The withdrawal from the Istanbul Convention was not the only setback for women’s rights advocates under the ruling Justice and Development (AK) Party. One of the biggest issues women face in Turkey is violence against women. According to a tracker that documents the names of women who died as a result of violence, 418 women were killed in 2021. Although it’s been barely three months, already the tracker registered 74 deaths in 2022. We Will Stop Femicide, another local platform documenting violence against women, reported 280 femicides in 2021, a major increase from the 80 femicides in 2008. The Turkish government does not disclose data on femicides. Despite this, the party claims it has achieved more for women than previous governments.
But the stark data doesn’t seem to be making an impact. President Recep Tayyip Erdoğan insists the ruling AKP’s “Action Plan for Combating Violence against Women” unveiled in July 2021 is enough to combat violence against women. Women’s rights advocates disagree. In a 2021 interview with AlJazzera, Ayşe Faride Acar, a Turkish academic who oversaw the implementation of the Istanbul Convention between 2015–2019, said, “The current laws are not adequate. We hear about women being killed every day, because the existing structure, both legally and implementation wise, is not adequate.”
President Erdoğan’s position on women’s rights may also explain the deteriorating situation. While he refers to women as the “holiest creatures” in 2014, speaking at a Women and Justice Summit in Istanbul, he notoriously said that gender equality was “against human nature.” Two years later, he said working women were “deficient.”

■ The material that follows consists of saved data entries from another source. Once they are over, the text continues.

(* ===== verification/Legal.v ===== *)
(** Everything the Python code does is a step of the system.

    [safe D p]: a coroutine that has been given the entries [D] only ever sends requests
    that [sstep] allows, whatever the answers. It holds for every coroutine of the
    producer, the worker (its fetch loop, jobs, heartbeats, handler runs, maintenance)
    and the operator, so by [legal_steps] a whole run of any of them, among any others
    and over a lossy network, is a run of the system, and the theorems about reachable
    states hold in it. *)
From S2P Require Import Prelude Effects Redis Keys LuaScripts Queue Ops Refine.
From S2P Require Import Fields Streams Logs Invariants Machine System.
From S2P Require Import Json Py Models Config Transitions Registry Reaper Client.
From S2P Require Import World Names Metrics Worker.
From stdpp Require Import relations.

#[local] Open Scope string_scope.
#[local] Open Scope list_scope.
#[local] Open Scope Z_scope.
#[local] Open Scope prog_scope.

Section Safe.
Context `{CJson}.
Context (K : Keys.t) (G : string) (T : bool).
Context {S Tk : Type} (task_ok : gset entry -> Tk -> Prop).

Definition safe {A : Type} (D : gset entry) (p : py S Tk A) : Prop :=
  legal K G T (good K G T) task_ok D p (fun _ _ => True).

Lemma safe_bind {A B : Type} D (p : py S Tk A) (f : A -> py S Tk B) :
  safe D p -> (forall a D', D ⊆ D' -> safe D' (f a)) -> safe D (bind p f).
Proof.
  intros Hp Hf. apply legal_bind. eapply legal_mono; [exact Hp|].
  intros [a|e] D' Hs _; [by apply Hf|done].
Qed.

(** A safe part of a coroutine of which more is to be shown. *)
Lemma legal_after {A B : Type} D (p : py S Tk A) (f : A -> py S Tk B) Q :
  safe D p -> (forall a D', D ⊆ D' -> legal K G T (good K G T) task_ok D' (f a) Q) ->
  (forall e D', Q (Err e) D') ->
  legal K G T (good K G T) task_ok D (bind p f) Q.
Proof.
  intros Hp Hf He. apply legal_bind. eapply legal_mono; [exact Hp|].
  intros [a|e] D' Hs _; [by apply Hf|by apply He].
Qed.

Lemma safe_try {A : Type} D (p : py S Tk A) (h : exn -> py S Tk A) :
  safe D p -> (forall e D', D ⊆ D' -> safe D' (h e)) -> safe D (try_catch p h).
Proof.
  intros Hp Hf. apply legal_try. eapply legal_mono; [exact Hp|].
  intros [a|e] D' Hs _; [done|by apply Hf].
Qed.

(** [try: x = p except <c>: h], where [h] gives no [x]. *)
Lemma legal_optional {A : Type} (D : gset entry) (c : exn -> bool) (p : py S Tk A)
    (h : exn -> py S Tk (option A)) (P : A -> gset entry -> Prop) :
  legal K G T (good K G T) task_ok D p
    (fun r D' => match r with Ok a => P a D' | Err _ => True end) ->
  (forall e D', legal K G T (good K G T) task_ok D' (h e)
     (fun r _ => match r with Ok (Some _) => False | _ => True end)) ->
  legal K G T (good K G T) task_ok D (except c (bind p (fun x => Ret (Some x))) h)
    (fun r D' => match r with Ok (Some x) => P x D' | _ => True end).
Proof.
  intros Hp Hh. apply legal_try, legal_bind. eapply legal_mono; [exact Hp|].
  intros [a|e] D' _ Ha; [exact Ha|]. cbn. destruct (c e); [|done].
  eapply legal_mono; [apply Hh|]. by intros [[x|]|e'].
Qed.

Lemma safe_except {A : Type} D c (p : py S Tk A) (h : exn -> py S Tk A) :
  safe D p -> (forall e D', D ⊆ D' -> safe D' (h e)) -> safe D (except c p h).
Proof. intros Hp Hh. apply safe_try; [done|]. intros e D' Hs. by destruct (c e); [apply Hh|]. Qed.

Lemma safe_settle {A : Type} D (p : py S Tk A) : safe D p -> safe D (settle p).
Proof. intros Hp. apply safe_try; [|done]. by apply safe_bind. Qed.

Lemma safe_lift {A : Type} D (r : result exn A) : safe D (lift r).
Proof. by destruct r. Qed.

Lemma safe_finally {A : Type} D (p : py S Tk A) (f : py S Tk unit) :
  safe D p -> (forall D', D ⊆ D' -> safe D' f) -> safe D (finally p f).
Proof.
  intros Hp Hf. apply safe_bind; [by apply safe_settle|]. intros r D' Hs.
  apply safe_bind; [by apply Hf|]. intros. apply safe_lift.
Qed.

Lemma safe_event {X : Type} D (e : pyev S Tk X) :
  permitted K G T (good K G T) task_ok D e -> safe D (call e).
Proof. intros Hp. by apply legal_call_event. Qed.

Lemma safe_loop {St A : Type} n (body : St -> py S Tk (St + A)) : forall s D,
  (forall s D', D ⊆ D' -> safe D' (body s)) -> safe D (loop n body s).
Proof.
  induction n as [|n IH]; intros s D Hb; [done|]. cbn [loop].
  apply safe_bind; [by apply Hb|]. intros [s'|a] D' Hs; [|done].
  apply IH. intros s'' D'' Hs'. apply Hb. by etrans.
Qed.

Lemma safe_for_each {A St : Type} (f : A -> St -> py S Tk St) l : forall s D,
  (forall x s D', x ∈ l -> D ⊆ D' -> safe D' (f x s)) -> safe D (for_each l f s).
Proof.
  induction l as [|x l IH]; intros s D Hf; [done|]. cbn [for_each].
  apply safe_bind; [apply Hf; [left|done]|]. intros s' D' Hs.
  apply IH. intros y s'' D'' Hy Hs'. apply Hf; [by right|by etrans].
Qed.

Lemma safe_map {A B : Type} (f : A -> py S Tk B) l : forall D,
  (forall x D', D ⊆ D' -> safe D' (f x)) -> safe D (map_py f l).
Proof.
  induction l as [|x l IH]; intros D Hf; [done|]. cbn [map_py].
  apply safe_bind; [by apply Hf|]. intros y D' Hs. apply safe_bind; [|done].
  apply IH. intros x' D'' Hs'. apply Hf. by etrans.
Qed.

(** A call that hands nothing out and accepts nothing. *)
Lemma legal_script D n keys args :
  (forall v A D' x v', D ⊆ D' -> named D' -> exec (lua_of n keys args) v x v' ->
     sstep K G T (Sys v A D') (Sys v' A D')) ->
  (forall r, accepted_by n args r = ∅) -> (forall r, given_by n r = ∅) ->
  legal_call K G T (good K G T) D (does_script n keys args).
Proof.
  intros Hl Ha Hg [v A D'] x s' Hok HD (v' & Hx & ->). cbn [s_view s_accepted s_given] in *.
  rewrite Ha, Hg, !union_empty_r_L. eapply Hl; [done|by apply good_named in Hok|exact Hx].
Qed.

(** A command that only reads. *)
Lemma legal_read {A : Type} D (c : cmd A) :
  (forall v r v', doc c v r v' -> v' = v) -> (forall r, given_cmd c r = ∅) ->
  legal_call K G T (good K G T) D (does_cmd c).
Proof.
  intros Hr Hg [v A' D'] x s' Hok HD (v' & Hx & ->). cbn [s_view s_accepted s_given].
  apply exec_call in Hx. apply Hr in Hx as ->. rewrite Hg, union_empty_r_L. apply step_tick; [done|reflexivity|].
  by right.
Qed.
End Safe.

(** Calls that touch no Redis at all. *)
Ltac safe_quiet := apply safe_event; exact I.

(** One step through the shape of a coroutine. *)
Ltac safe_step :=
  lazymatch goal with
  | |- safe _ _ _ _ _ (Ret _) => exact I
  | |- safe _ _ _ _ _ (Raise _) => exact I
  | |- safe _ _ _ _ _ (bind _ _) => apply safe_bind; [|intros ? ? ?]
  | |- safe _ _ _ _ _ (except _ _ _) => apply safe_except; [|intros ? ? ?]
  | |- safe _ _ _ _ _ (settle _) => apply safe_settle
  | |- safe _ _ _ _ _ (finally _ _) => apply safe_finally; [|intros ? ?]
  | |- safe _ _ _ _ _ (try_catch _ _) => apply safe_try; [|intros ? ? ?]
  | |- safe _ _ _ _ _ (lift _) => apply safe_lift
  | |- safe _ _ _ _ _ (loop _ _ _) => apply safe_loop; intros ? ? ?
  | |- safe _ _ _ _ _ (for_each _ _ _) => apply safe_for_each; intros ? ? ? ? ?
  | |- safe _ _ _ _ _ (map_py _ _) => apply safe_map; intros ? ? ?
  | |- safe _ _ _ _ _ (match ?x with _ => _ end) => destruct x
  | |- safe _ _ _ _ _ _ => first [safe_quiet | apply safe_bind; [|intros ? ? ?]]
  end.
Ltac safe_all := repeat safe_step.
(** The goal left by [legal_bind] on a known result, as [safe] again. *)
Ltac safe_rest :=
  cbv beta iota;
  lazymatch goal with
  | |- legal ?K ?G ?T _ ?tok ?D ?p _ => change (safe K G T tok D p)
  end.

(** ** The requests of the code *)
Section Requests.
Context `{CJson}.
Context (settings : Settings.t) (T : bool).
Abbreviation K := (Keys.mk (Settings.queue settings)).
Abbreviation G := (Settings.group settings).
(** Records expire in this run only if the configuration says so. *)
Context (HT : 0 < Settings.done_ttl_seconds settings -> T = true).

Definition task_ok (D : gset entry) (t : task) : Prop :=
  match t with TProcess _ e fs _ => (e, fs) ∈ D | _ => True end.

Section Any.
Context {S Tk : Type} {tok : gset entry -> Tk -> Prop}.
Abbreviation safe := (safe K G T (S := S) tok).

(** A method that is one script call. *)
Lemma safe_sends {A : Type} {n : sname} D (p : py S Tk A) (s : lua (reply n)) f :
  @sends _ S Tk A n p s f ->
  (forall v A D' x v', D ⊆ D' -> named D' -> exec s v x v' ->
     sstep K G T (Sys v A D') (Sys v' A D')) ->
  (forall args r, accepted_by n args r = ∅) -> (forall r, given_by n r = ∅) ->
  safe D p.
Proof.
  intros (keys & args & -> & <-) Hs Ha Hg. apply safe_bind; [|intros; apply safe_lift].
  apply safe_event, legal_script; auto.
Qed.

Lemma safe_commit D w e fs j res :
  (e, fs) ∈ D -> field "job_id" fs = Some (job_id j) ->
  safe D (Transitions.commit settings w e j res).
Proof using HT.
  intros HD Hf. eapply safe_sends; [apply commit_sends| |done|done].
  intros v A D' x v' Hs Hn Hx.
  eapply (step_commit K G T v v' A D' e fs (job_id j)); [by apply Hs|done| |exact HT|exact Hx].
  apply (Hn e fs); [by apply Hs|done].
Qed.

Lemma safe_heartbeat D w e : safe D (Transitions.heartbeat settings w e).
Proof using Type.
  eapply safe_sends; [apply heartbeat_sends| |done|done].
  intros v A D' x v' _ _ Hx. by eapply step_heartbeat.
Qed.

Lemma safe_retry D w e fs j d t :
  (e, fs) ∈ D -> field "job_id" fs = Some (job_id j) ->
  safe D (Transitions.retry settings w e j d t).
Proof using Type.
  intros HD Hf. eapply safe_sends; [apply retry_sends| |done|done].
  intros v A D' x v' Hs _ Hx. eapply (step_retry K G T v v' A D' e fs); [by apply Hs|done|exact Hx].
Qed.

Lemma safe_dead D w e fs j reason error n t :
  (e, fs) ∈ D -> names j e fs ->
  safe D (Transitions.dead settings w e j reason error n t).
Proof using Type.
  intros HD Hf. eapply safe_sends; [apply dead_sends| |done|done].
  intros v A D' x v' Hs _ Hx. eapply (step_dead K G T v v' A D' e fs); [by apply Hs|done|exact Hx].
Qed.

Lemma safe_move_due D : safe D (Scheduler.move_due settings).
Proof using Type.
  apply safe_event, legal_script; [|done|done]. intros v A D' x v' _ _ Hx.
  rewrite move_due_calls in Hx. by eapply step_schedule.
Qed.

Lemma safe_apply D e fields :
  safe D (EffectLedger.apply (EffectLedger.mk K (Settings.done_ttl_seconds settings)) e fields).
Proof using HT.
  apply safe_bind; [|done]. apply safe_event, legal_script; [|done|done].
  intros v A D' x v' _ _ Hx. rewrite apply_calls in Hx. cbn [EffectLedger.keys
    EffectLedger.ttl_seconds] in Hx.
  eapply step_ledger; [|exact HT|exact Hx]. apply flat_even.
Qed.

Lemma safe_requeue D j : safe D (requeue K j).
Proof using Type.
  apply safe_bind; [|done]. apply safe_event, legal_script; [|done|done].
  intros v A D' x v' _ _ Hx. by eapply step_requeue.
Qed.

Lemma safe_prune D w : safe D (Reaper.prune_consumers settings w).
Proof using Type.
  apply safe_event, legal_script; [|done|done]. intros v A D' x v' _ _ Hx.
  unfold Reaper.keys in Hx. cbn [lua_of str] in Hx. rewrite tonumber_str in Hx.
  by eapply step_prune.
Qed.

(** The reader's answer is recorded as given. *)
Lemma permitted_read D w n :
  permitted K G T (good K G T) tok D
    (ECmd (S := S) (XREADGROUP (Keys.stream K) G w n)).
Proof using Type.
  intros [v A D'] x s' _ _ (v' & Hx & ->). cbn [s_view s_accepted s_given] in *.
  pose proof (step_read K G T v v' A D' w n x Hx) as Hs. destruct x; cbn [answer given_cmd] in *; [done|].
  by rewrite union_empty_r_L.
Qed.

Lemma permitted_reclaim D w m cursor n slots thr maxd :
  permitted K G T (good K G T) tok D
    (EScript (S := S) S_reclaim [Keys.stream K; Keys.stats K; Keys.reclaims K]
       [Str G; Str w; str m; Id cursor; str n; str slots; str thr; str maxd]).
Proof using Type.
  intros [v A D'] x s' _ _ (v' & Hx & ->). cbn [s_view s_accepted s_given] in *.
  cbn [lua_of str] in Hx. rewrite !tonumber_str in Hx. cbn [accepted_by given_by]. rewrite union_empty_r_L.
  pose proof (step_reclaim K G T v v' A D' w m cursor (Z.to_nat n) slots thr maxd x Hx) as Hs.
  destruct x; cbn [answer] in *; [done|]. by rewrite union_empty_r_L.
Qed.

Lemma permitted_enqueue D idem j ttl high low c args :
  even_length args = true -> field "job_id" args = Some j -> uuid_like j ->
  0 < ttl -> count_kind c ->
  permitted K G T (good K G T) tok D
    (EScript (S := S) S_enqueue
       ([Keys.stream K; Keys.delayed K; Keys.full K; Keys.stats K] ++
        from_option (fun i => [Keys.idem K i]) [] idem)
       ([Str j; str ttl; str high; str low; Str c] ++ (Str <$> args))).
Proof using Type.
  intros He Hf Hu Ht Hc [v A D'] x s' _ _ (v' & Hx & ->).
  cbn [s_view s_accepted s_given app] in *.
  assert (Hi : idem_key (from_option (fun i => [Keys.idem K i]) [] idem) = Keys.idem K <$> idem)
    by by destruct idem.
  cbn [lua_of str] in Hx. rewrite !tonumber_str, text_of_str, Hi in Hx.
  pose proof (step_enqueue K G T v v' A D' idem j ttl high low c args x He Hf Hu Ht Hc Hx) as Hs.
  cbn [given_by]. rewrite union_empty_r_L. destruct x as [[[o st] d]|]; cbn in *.
  - case_decide; [done|]. by rewrite union_empty_r_L.
  - by rewrite union_empty_r_L.
Qed.

Lemma safe_count_rejected D n :
  safe D (redis (HINCRBY (Keys.stats K) "rejected" n)).
Proof using Type.
  apply safe_event. intros [v A D'] x s' _ _ (v' & Hx & ->).
  cbn [s_view s_accepted s_given given_cmd] in *. rewrite union_empty_r_L.
  by eapply (step_count K G T v v' A D' "rejected" n x); [reflexivity|].
Qed.

(** The group is there from the start, so creating it again only answers BUSYGROUP. *)
Lemma safe_create_group D : safe D (redis (XGROUP_CREATE (Keys.stream K) G)).
Proof using Type.
  apply safe_event. intros [v A D'] x s' Hok _ (v' & Hx & ->). cbn [s_view s_accepted s_given] in *.
  apply exec_call in Hx. cbn in Hx.
  apply good_names in Hok as (a & (Hr & _) & _). cbn [s_view] in Hr.
  change (Keys.stream K) with (render K KStream) in Hx.
  rewrite (rep_stream K G T v _ KStream _ Hr eq_refl) in Hx. cbn in Hx.
  rewrite lookup_singleton_eq in Hx. destruct Hx as [-> ->]. cbn. rewrite union_empty_r_L.
  apply step_tick; [done|reflexivity|by right].
Qed.

Lemma safe_look {A : Type} D (c : cmd A) :
  (forall v r v', doc c v r v' -> v' = v) -> (forall r, given_cmd c r = ∅) ->
  safe D (redis c).
Proof using Type. intros H1 H2. by apply safe_event, legal_read. Qed.
End Any.
End Requests.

The global gender gap rankings speak for themselves. The most recent 2021 Global Gender Gap Index report placed Turkey 133rd out of 156 countries. In a recent analysis commissioned by the UNDP, Turkey has the lowest gender development ranking among the OECD countries, primarily due to disparities in income distribution. According to a 2020 report by the Research Center of the Confederation of Progressive Trade Unions of Turkey (DİSK-AR), “the annual labor income of men is 31.4 percent higher than that of women.” But here too, Erdoğan disagrees. Speaking at an event organized by the Women and Democracy Association (KADEM), the President boasted that under the 20-year-rule of AKP, the percentage of women in the workforce increased by a mere 7 percent, from 27 to 34 percent.
Women at the night march in Istanbul have different plans. In a statement read out at the end of the march, the women vowed, “the feminist revolt will not end without establishing an equal and free world where there is no patriarchy, capitalism, racism, wars, invasions, religious oppression, and labor exploitation!’ Long live our feminist struggle!”